Perché anche il cibo è, c’era da aspettarselo, a chilometro zero, come vuole la filosofia Cook the mountain, di cui Niederkofler è ideatore insieme a Paolo Ferretti. “Non usiamo olio di oliva o agrumi. Avete mai visto un ulivo o un arancio in queste zone?”, chiede lo chef. Banditi i prodotti che arrivano dalle serre o da lontano. Dall’estero ha solo preso in prestito le tecniche, di conservazione o di cottura, da applicare a quello che la natura offre intorno al suo rifugio. Come l’acqua. Ad AlpInn infatti è una bottle free zone: non ci sono bottiglie d’acqua, né di plastica né in vetro: si beve l’acqua della sorgente, grazie alla tecnologia della Bwt, un’azienda che dal 1823 ha fatto dell’acqua la sua missione. “Una scelta – spiega Niederkofler – che ci permette di evitare il trasporto di 36mila bottiglie da e per la valle ogni anno. E di finanziare nuovi pozzi d’acqua in Africa”.

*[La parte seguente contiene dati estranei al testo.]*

(* ===== verification/Waits.v ===== *)
(** * The waiting helpers come to an end

Each [WaitFor...] helper polls until a deadline.  With the fuel [rounds timeout], against
a clock that does not run backwards and sleeps that last, none of them runs out of fuel:
the Go loops return. *)

From S2P Require Import Prelude GoLib Api Platform Poll Footprint Discovery Workload Flux Snapshot.

Section waits.
Context {P : Platform}.

(** The helper returned (or panicked), it did not run out of fuel. *)
Definition finished (o : outcome (option (option error))) (h : list event) : Prop :=
  o ≠ Done None.

Lemma look_finishes ks timeout err look h :
  emits (within ks) look → kmem KClock ks = false → kmem KSleep ks = false →
  wp monotonic free (poll_until (rounds timeout) timeout err look) h finished.
Proof. intros. apply poll_until_finishes. by eapply emits_timeless. Qed.

Lemma WaitForReconciliation_finishes n ns timeout h :
  wp monotonic free (WaitForReconciliation (rounds timeout) n ns timeout) h finished.
Proof.
  unfold WaitForReconciliation, rounds. cbn [bind call wp]. split; [done|]. intros now _.
  split; [done|]. intros [ks|e] _; [|done].
  eapply poll_fuel with (t := now); [|done|by apply rounds_enough].
  cbn. split; [done|]. intros [k|e]; [by destruct (_ <? _)|done].
Qed.

(** C36: every waiting helper returns, within the rounds its time-out allows. *)
Theorem waits_finish timeout h :
  (∀ n ns, wp monotonic free (WaitForReconciliation (rounds timeout) n ns timeout) h finished)
  ∧ (∀ k n ns, wp monotonic free (WaitForScaleDown (rounds timeout) k n ns timeout) h finished)
  ∧ (∀ k n ns c, wp monotonic free (WaitForScaleUp (rounds timeout) k n ns c timeout) h finished)
  ∧ (∀ n ns, wp monotonic free (WaitForSnapshotReady (rounds timeout) n ns timeout) h finished)
  ∧ (∀ n ns, wp monotonic free (WaitForPVCBound (rounds timeout) n ns timeout) h finished)
  ∧ (∀ n ns, wp monotonic free (WaitForPVCDeleted (rounds timeout) n ns timeout) h finished).
Proof.
  split; [intros; apply WaitForReconciliation_finishes|].
  repeat split; intros.
  - by eapply (look_finishes [KGetWorkload; KListPods]); [apply scaled_down_yet_within|..].
  - by eapply (look_finishes [KGetWorkload]); [apply scaled_up_yet_within|..].
  - by eapply (look_finishes [KGetSnapshot]); [apply snapshot_ready_yet_within|..].
  - by eapply (look_finishes [KGetPVC]); [apply pvc_bound_yet_within|..].
  - by eapply (look_finishes [KGetPVC]); [apply pvc_deleted_yet_within|..].
Qed.
End waits.
(** A status write: with what it reports, the rest goes on from the answer. *)
Lemma e_status {B} h u x (f : res O → M B) Q :
  latest h = Some u → honest_status h u x →
  (∀ v h', latest h' = Some v → kept x v → grows O h h' → earning (f (Ok v)) h' Q) →
  (∀ e h', earning (f (Err e)) h' Q) →
  earning (bind (call (op_StatusUpdate x)) f) h Q.
Proof using OL.
  intros Hl He Hok Herr. cbn [bind call wp]. split.
  { apply honest_call. rewrite view_status. intros u' Hl' _. by simplify_eq. }
  intros a Ha%server_status. destruct a as [v|e]; [|apply Herr].
  apply Hok; [cbn; by rewrite view_status|exact Ha|]. apply (grows_app [_]).
  repeat constructor. cbn. unfold within_reconcile. by rewrite view_status.
Qed.
Lemma e_update_then h u x c :
  latest h = Some u → honest_status h u x → earns (update_then x c) h.
Proof using OL. intros Hl He. unfold update_then. by apply (e_status h u x). Qed.

(** Nothing new is reported. *)
Definition nothing_new u x : Prop :=
  (∀ m, reached m (abs x) = true → reached m (abs u) = true)
  ∧ (a_complete (abs x) = Some false → a_complete (abs u) = Some false).
Lemma nothing_new_honest h u x : nothing_new u x → noted_status h u x → honest_status h u x.
Proof. intros [Hn Hc] Ht. split; [intros m Hm; left; auto|]. split; [intros Hf; left; auto|done]. Qed.
Lemma noted_same h u x : notes x = notes u → noted_status h u x.
Proof. intros Hx n Hn. left. by rewrite <- Hx. Qed.
Lemma noted_grows h h' u x : grows O h h' → noted_status h u x → noted_status h' u x.
Proof.
  intros Hg Hx n Hn. destruct (Hx n Hn) as [?|Hs]; [by left|right]. by eapply noted_mono.
Qed.
Lemma notes_generation_cond x t s reason m : notes (generation_cond x t s reason m) = notes x.
Proof. apply notes_conditions. Qed.
Lemma noted_as h u x y :
  notes y = notes x → same_request x y → noted_status h u x → noted_status h u y.
Proof.
  intros Hn Hr Hx n Hy. rewrite Hn in Hy. destruct (Hx n Hy) as [?|Hs]; [by left|right].
  by eapply noted_request.
Qed.
Lemma noted_cond h u x t s reason m :
  noted_status h u x → noted_status h u (generation_cond x t s reason m).
Proof using OL.
  apply noted_as; [apply notes_generation_cond|]. unfold generation_cond.
  split; [apply spec_set_conditions|by rewrite meta_set_conditions].
Qed.

Lemma e_update {B} h x (f : res O → M B) :
  (∀ a h', earns (f a) h') → earns (bind (call (op_Update x)) f) h.
Proof using OL.
  intros Hf. cbn [bind call wp].
  split; [apply honest_call; by rewrite view_update|]. intros a _. apply Hf.
Qed.
Lemma e_finish h u x : latest h = Some u → honest_status h u x → earns (finish x) h.
Proof using OL.
  intros Hl He. unfold finish. apply (e_status h u x); [done|done| |done].
  intros v h' _ _ _. cbn beta iota. destruct (ContainsFinalizer _ _); [|done].
  apply e_update. by intros [].
Qed.

(** The clock of the phase. *)
Lemma e_setPhase {B} h u x (f : O → M B) Q :
  latest h = Some u →
  (∀ x' h', same_conditions x x' → notes x' = notes x → grows O h h' → latest h' = Some u →
            earning (f x') h' Q) →
  earning (bind (setPhaseStartIfNeeded x) f) h Q.
Proof using OL.
  intros Hl Hf. unfold setPhaseStartIfNeeded.
  destruct (op_PhaseStartedAt (op_Status x)); cbn [bind call wp].
  - apply Hf; try done. by apply (grows_app []).
  - assert (elsewhere O _ Now) as Hn by by apply view_other.
    split; [by apply honest_elsewhere|]. intros now _. apply Hf.
    + split; [apply spec_set_phase|]. split; [apply meta_set_phase|apply conditions_set_phase].
    + apply notes_phase.
    + apply (grows_app [_]). repeat constructor. by apply elsewhere_within.
    + rewrite <- Hl. apply (latest_app [_]). by repeat constructor.
Qed.

(** ** Dry runs report nothing of the kind *)

Definition all_dry h : Prop := ∀ v : O, latest h = Some v → a_dry (abs v) = true.

Context {Mc : Machine O} {ML : MachineLaws O}.

Lemma all_dry_step h R (e : ev R) a :
  all_dry h → guard O h R e → within_reconcile O R e → api_server O h R e a →
  all_dry (Obs e a :: h).
Proof using OL PL.
  intros Hi Hg Hw Hs v Hv. unfold within_reconcile in Hw. unfold api_server in Hs. cbn in Hv.
  destruct (op_view O e) as [c|] eqn:Hc; [|by apply Hi].
  destruct c as [k|x|x]; [done|..];
    destruct (guard_own _ _ _ _ Hg Hc (view_mutates _ _ _ Hc)) as (u0 & Hl & _ & Hd);
    destruct a as [v'|]; try done; cbn in Hv, Hs; simplify_eq; rewrite (kept_abs _ _ Hs).
  - destruct Hd as (Hsp & Hst & _). rewrite (same_abs _ u0); [by apply Hi|done..].
  - destruct Hd as (_ & _ & _ & Hstep). rewrite (astep_dry _ _ Hstep). by apply Hi.
Qed.

(** Of a dry run nothing is asked. *)
Lemma dry_earns {A} ks (p : M A) h u Q :
  emits (within ks) p → (∀ R e, within ks R e → within_reconcile O R e) →
  latest h = Some u → a_dry (abs u) = true →
  wp (api_server O) (guard O) p h Q → earns p h.
Proof using OL PL.
  intros Hp Hks Hl Hd Hg.
  pose proof (wp_emits_guard _ (api_server O) _ h _ (wp_free _ _ _) Hp) as He.
  eapply wp_mono; [eapply (wp_invariant _ _ all_dry); [apply (wp_both _ _ _ _ _ _ _ Hg He)|..]| |done].
  - intros v Hv. by simplify_eq.
  - intros h' R e a Hi [Hg' He'%Hks] Hs. by apply all_dry_step.
  - intros h' R e [_ Hi]. apply honest_call. destruct (op_view O e) as [[]|]; try done.
    intros v Hv Hn. by rewrite (Hi v Hv) in Hn.
Qed.

(** ** Reconcile *)

Lemma e_fetch h key (live : O → M Reply) :
  (∀ h' u, latest h' = Some u → a_complete (abs u) = None → earns (live u) h') →
  earns (let? u := call (op_Get O key) orelse err => Ret (done_result, IgnoreNotFound err) in
         with_finalizer live u) h.
Proof using OL PL.
  intros Hlive. cbn [bind call wp].
  split; [apply honest_call; by rewrite view_get|].
  intros [u|e] _; [|done]. unfold with_finalizer. destruct (om_DeletionTimestamp _).
  { destruct (ContainsFinalizer _ _); [|done]. apply e_update. by intros []. }
  destruct (ContainsFinalizer _ _); cbn [negb]; [|apply e_update; by intros []].
  rewrite is_terminal_abs. unfold terminal. destruct (a_complete (abs u)) eqn:Hc; [done|].
  apply Hlive; [|done]. cbn. by rewrite view_get.
Qed.
(** ** The cause of each failure

By the reason that the Complete condition gives, in the order of the phases. *)

Variable r : Reconciler.
Inductive upgrade_failure x : string → Prop :=
| App_unread err :
    seen (getManagedApp x) (Err err) → upgrade_failure x "ManagedAppNotFound"
| No_update app :
    app_seen x app → target_version x app = None → upgrade_failure x "NoUpdateAvailable"
| No_preview app version err :
    app_seen x app → target_version x app = Some version →
    seen (runGitDiffPreview r app version) (Err err) → upgrade_failure x (preview_reason err)
| No_preflight app err :
    app_seen x app → seen (runUpgradePreflight app (snapshots_enabled x app)) (Err err) →
    upgrade_failure x "PreflightFailed"
| Not_suspended app name ns err :
    app_seen x app → getSuspendTarget app = (name, ns) →
    seen (SuspendKustomization name ns) (Some err) → upgrade_failure x "SuspendFailed"
| Workloads_unknown app err :
    app_seen x app → seen (DiscoverWorkloads app) (Err err) →
    upgrade_failure x "WorkloadDiscoveryFailed"
| Not_scaled app ws reason :
    app_seen x app → seen (DiscoverWorkloads app) (Ok ws) →
    scale_failure (@seen) x ws (om_Namespace (app_Meta app)) reason → upgrade_failure x reason
| Claims_unknown app err :
    app_seen x app → seen (DiscoverPVCs app) (Err err) → upgrade_failure x "PVCDiscoveryFailed"
| No_snapshot app pvcs vs err :
    app_seen x app → seen (DiscoverPVCs app) (Ok pvcs) → as_VolumeSnapshots (app_Spec app) = Some vs →
    seen (CreateSnapshotsForUpgrade (om_Name (app_Meta app)) (om_Namespace (app_Meta app))
            (map (λ pvc, mkPVCRef (pi_Name pvc) (pi_Namespace pvc)) pvcs)
            (vsc_VolumeSnapshotClassName vs)) (Err err) →
    upgrade_failure x "SnapshotCreationFailed"
| Snapshots_unknown app st err :
    app_seen x app → ust_Snapshot (ur_Status x) = Some st →
    seen (all_snapshots_ready (sns_PVCSnapshots st) (om_Namespace (app_Meta app))) (Err err) →
    upgrade_failure x "SnapshotCheckFailed"
| Snapshots_late app st :
    app_seen x app → ust_Snapshot (ur_Status x) = Some st →
    seen (all_snapshots_ready (sns_PVCSnapshots st) (om_Namespace (app_Meta app))) (Ok false) →
    seen (isPhaseTimedOut x TimeoutSnapshot) true → upgrade_failure x "SnapshotTimeout"
| Not_still_suspended app name ns err :
    app_seen x app → getSuspendTarget app = (name, ns) →
    seen (VerifyStillSuspended name ns) (Some err) → upgrade_failure x "SuspendVerificationFailed"
| No_version app version reason message :
    app_seen x app → target_version x app = Some version →
    commit_version app version = inr (reason, message) → upgrade_failure x reason
| File_unread app err :
    app_seen x app → seen (git_ReadFile r (as_GitPath (app_Spec app))) (Err err) →
    upgrade_failure x "GitReadFailed"
| No_path app content :
    app_seen x app → seen (git_ReadFile r (as_GitPath (app_Spec app))) (Ok content) →
    no_version_path app = true → IsHelmRelease content = false →
    upgrade_failure x "MissingVersionPath"
| Not_edited app version new content err :
    app_seen x app → target_version x app = Some version → commit_version app version = inl new →
    seen (git_ReadFile r (as_GitPath (app_Spec app))) (Ok content) →
    UpdateVersion content (version_path app) new = Err err →
    upgrade_failure x "YAMLUpdateFailed"
| Not_committed app text message err :
    app_seen x app →
    seen (git_CommitFile r (mkFileChange (as_GitPath (app_Spec app)) text) message) (Err err) →
    upgrade_failure x "GitCommitFailed"
| Not_resumed app name ns err :
    app_seen x app → getSuspendTarget app = (name, ns) →
    seen (ResumeKustomization name ns) (Some err) → upgrade_failure x "ResumeFailed"
| Flux_unknown app err :
    app_seen x app →
    seen (IsReconciled (ref_Name (as_KustomizationRef (app_Spec app)))
            (or_default (ref_Namespace (as_KustomizationRef (app_Spec app)))
               DefaultFluxNamespace)) (Err err) →
    upgrade_failure x "ReconciliationCheckFailed"
| Flux_late app :
    app_seen x app →
    seen (IsReconciled (ref_Name (as_KustomizationRef (app_Spec app)))
            (or_default (ref_Namespace (as_KustomizationRef (app_Spec app)))
               DefaultFluxNamespace)) (Ok false) →
    seen (isPhaseTimedOut x TimeoutReconcile) true → upgrade_failure x "ReconciliationTimeout"
| Health_unknown app err :
    app_seen x app → seen (CheckHealth app) (Err err) → upgrade_failure x "HealthCheckError"
| Unhealthy app result :
    app_seen x app → seen (CheckHealth app) (Ok result) → hr_Healthy result = false →
    seen (isPhaseTimedOut x (health_timeout app)) true → upgrade_failure x "HealthCheckTimeout".
End evidence.

(** ** The handlers *)

Section handlers.
Context {P : Platform} {PL : PlatformLaws P} {D : Decoders} {Y : Kyaml}.
Variable r : Reconciler.
Implicit Types (h : list event) (u v x : UpgradeRequest).
Lemma request_app u v : same_request u v → getManagedApp v = getManagedApp u.
Proof.
  intros [Hs Hk]. unfold getManagedApp, app_key. cbn in Hs, Hk. unfold keyOf in Hk.
  injection Hk as _ Hns. by rewrite Hs, Hns.
Qed.
#[local] Instance upgrade_Evidence : Evidence UpgradeRequest.
Proof.
  refine {| note := list PVCSnapshotInfo; notes := snapshot_notes; noted := taken;
            evidence m S N x := upgrade_evidence S m N x;
            blame S x reason := upgrade_failure S r x reason; around := upgrade_around |}.
  all: try done.
  - intros S T x n HST. unfold taken, app_seen. naive_solver.
  - intros S u v n Huv. unfold taken, app_seen. by rewrite (request_app u v Huv).
  - intros u v. cbn. unfold snapshot_notes. by intros ->.
  - intros [] S T N N' x HST HN; cbn;
      unfold stop_seen, snapshots_seen, commit_seen, reconciled_seen, health_seen, app_seen;
      naive_solver.
  - intros S T x reason HST []; unfold app_seen in *;
      solve [econstructor; try unfold app_seen; eauto using scale_failure_mono].
  - intros R e He%kmem_In. by destruct e; cbn in He; repeat (destruct He as [He|He]; [done|]).
Defined.
Notation earns p h := (wp (api_server UpgradeRequest) (honest UpgradeRequest) p h (λ _ _, True)).
Notation now_seen h := (@this_time UpgradeRequest _ h).

(** What a failure may set besides Complete. *)
Lemma resume_sets x h :
  wp any free (resume_if_suspended x) h (λ o _, ∀ x', o = Done x' →
    x' = x ∨ ∃ reason m, x' = generation_cond x ConditionTypeSuspended ConditionFalse reason m).
Proof.
  unfold resume_if_suspended.
  destruct (cond_true x ConditionTypeSuspended); [|intros ? [= <-]; by left].
  cbn [bind call wp getManagedApp]. split; [done|].
  intros [app|e] _; cbn [wp]; [|intros ? [= <-]; by left].
  destruct (getSuspendTarget app) as [name ns]. rewrite wp_bind.
  eapply wp_mono; [apply wp_free|done|]. intros [[e|]|m] h' _; cbn [wp]; [intros ? [= <-]; by left| |done].
  intros ? [= <-]. right. by do 2 eexists.
Qed.
(** A cause does not depend on the conditions. *)
Lemma failure_conditions S x t status reason m cause :
  upgrade_failure S r x cause → upgrade_failure S r (generation_cond x t status reason m) cause.
Proof.
  intros [].
  all: try solve [econstructor; eassumption].
  eapply Not_scaled; [eassumption..|]. destruct H1; econstructor; eassumption.
Qed.
(** A failure reports no progress, whatever is resumed on the way; its reason is the one given. *)
Lemma failed_status u x h reason m x' :
  nothing_new u x → noted_status h u x → upgrade_failure (@this_time UpgradeRequest _ h) r x reason →
  (x' = generation_cond x ConditionTypeComplete ConditionFalse reason m
   ∨ ∃ reason' m', x' = generation_cond (generation_cond x ConditionTypeComplete ConditionFalse reason m)
                          ConditionTypeSuspended ConditionFalse reason' m') →
  honest_status h u x'.
Proof.
  intros [Hn _] Ht Hb Hx'. split; [|split].
  - intros s. specialize (Hn s). intros Hs. left. apply Hn. revert Hs.
    destruct Hx' as [->|(reason' & m' & ->)]; destruct s; cbn [reached]; by abs_simp.
  - intros _. right. exists (mkCond (op_Meta x) ConditionTypeComplete ConditionFalse reason m).
    destruct Hx' as [->|(reason' & m' & ->)].
    + split; [apply condition_set|]. by apply failure_conditions.
    + rewrite condition_other by done. split; [apply condition_set|]. by do 2 apply failure_conditions.
  - destruct Hx' as [->|(reason' & m' & ->)]; by repeat apply noted_cond.
Qed.
Lemma e_setFailed : fails_earning setFailed.
Proof.
  intros h u x reason message Hl Hn Ht Hb. unfold setFailed.
  assert (∀ h', grows UpgradeRequest h h' → upgrade_failure (@this_time UpgradeRequest _ h') r x reason)
    as Hb' by (intros h' Hg; exact (blame_mono _ _ x reason Hg Hb)).
  destruct (cond_true x ConditionTypeGitCommitted).
  - apply (e_pass _ _ h u);
      [unfold post_commit_message, createAutoRollback; emits_tac|done|done|].
    intros m h' _ Hg Hl'. apply (e_finish h' u); [done|]. eapply failed_status; eauto using noted_grows.
  - apply (e_pass _ _ h u); [unfold resume_if_suspended; emits_tac|done|done|].
    intros x' h' (d1 & d2 & h0 & _ & Hran & _) Hg Hl'. apply (e_finish h' u); [done|].
    eapply failed_status; [done|by eapply noted_grows|by apply Hb'|].
    exact (ran_post _ _ _ [] _ Hran (resume_sets _ _)).
Qed.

Certo la strada verso una sostenibilità al 100% è ancora lunga, ma il percorso è a buon punto: “Fino al 2008 esisteva come prima cosa Norbert lo chef. Decidevo le ricette e poi pensavo a dove e come procurarmi le materie prime. Non ero consapevole di quanto fosse complesso il tutto. Oggi la natura è al primo posto, poi vengono i produttori, solo per ultimo arriva la cucina. Ho invertito il percorso. Ci sono rimasti solo 40 raccolti. A me può anche non fregare nulla, ma ai miei figli cosa lascio? Il tempo sta scadendo. Dobbiamo invece riappropriarcene e rispettarlo. Nei cicli della natura come nella vita. Solo così possiamo cambiare le cose. Non solo in montagna”.